Lee McBee - Harmonica, Vocals
Anson Funderburgh - Guitar
Marvin Hunt - Guitar
Kevin McKendree - Piano
Kid Ramos - Guitar

 

I've listened to harp players and singers for forty years, and many of the great ones have passed on. Some of my favorites are Little Walter, Sonny Boy (Rice Miller), and George Smith. Fantastic players who are still kicking are Charlie Musselwhite, Rod Piazza, Sugar Blue, and many others, too numerous to mention. I first heard Lee McBee on some of the Black Top blues compilation cd's (I bought 'em because they were about $5 each, in the bargain bin).

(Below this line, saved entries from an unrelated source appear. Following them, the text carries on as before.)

(** [void ROI::valid(const CameraInfo& info) const] *)
Definition valid (roi : t) (info : CameraInfo.t) : outcome unit :=
  if negb (Z.rem (width roi) 8 =? 0) then
    Throw (ROIException_modulo (width roi) 8 true)
  else if negb (Z.rem (height roi) 2 =? 0) then
    Throw (ROIException_modulo (height roi) 2 false)
  else if bool_decide (CameraInfo.name info = "ASI120")
          && negb (CameraInfo.is_usb3 info)
          && negb (Z.rem (wrap_int (width roi * height roi)) 1024 =? 0) then
    Throw (ROIException_area (width roi) (height roi) 1024 "ASI120")
  else if negb (bool_decide (bins roi ∈ CameraInfo.supported_bins info)) then
    Throw (ROIException_bin (bins roi))
  else if negb (bool_decide (type roi ∈ CameraInfo.supported_image_types info))
  then
    Throw (ROIException_type (type roi))
  else Return tt.
End ROI.

(** ** The vendor structures the sources read *)

(** [ASI_CAMERA_INFO], restricted to the fields [get_camera_info] reads.
    [SupportedBins] is an [int[16]], [SupportedVideoFormat] an
    [ASI_IMG_TYPE[8]]. *)
Record ASI_CAMERA_INFO := {
  Name : string;
  CameraID : Z;
  MaxHeight : Z;
  MaxWidth : Z;
  BayerPattern_ : ASI_BAYER_PATTERN;
  SupportedBins : list Z;
  SupportedVideoFormat : list ASI_IMG_TYPE;
  PixelSize : Z;
  MechanicalShutter : ASI_BOOL;
  ST4Port : ASI_BOOL;
  IsCoolerCam : ASI_BOOL;
  IsUSB3Host : ASI_BOOL;
  IsUSB3Camera : ASI_BOOL;
  ElecPerADU : Z;
  BitDepth : Z;
  IsTriggerCam : ASI_BOOL;
}.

In my opinion, Lee McBee is the best combination singer/harp player alive.

It seems like it's real tough to excel at both. For example, Little Walter: a technically brilliant and fantastically innovative harp player, but just an OK singer with a fairly nondescript voice. Same with Rod Piazza: THE greatest living harp player, but with a "white" voice. To me a great blues singer needs to sound--not to be racist--"black". His voice must be somewhat rough, tough, "lived in", maybe somewhat gravelly or clotted. Not too thin or high. You either have it or you don't: it's tough to develop it (example: 17-year old Stevie Winwood with the Spencer Davis Group way back in the sixties: we all thought he was black!).

Harpists aside, to me the best singers are people who sound like they have lived the blues: Omar of the Howlers, Wilson Pickett, Buddy Guy, Greg Allman, Delbert McClinton. That's just me.

Lee McBee is right up there with all of the others. He has that kind of voice, with a real nice kind of Texas twang to it. He can blow the lid off the joint with his harp. I cannot understand why he is not more recognized. He is absolutely fantastic. Listen to anything you can find from him. There are plenty of good sides with Mike Morgan and the Crawl. But it's real easy to see that the best tunes on those disks are the ones featuring Lee's singing and his amplified harp, the basic shuffle blues, nothing fancy.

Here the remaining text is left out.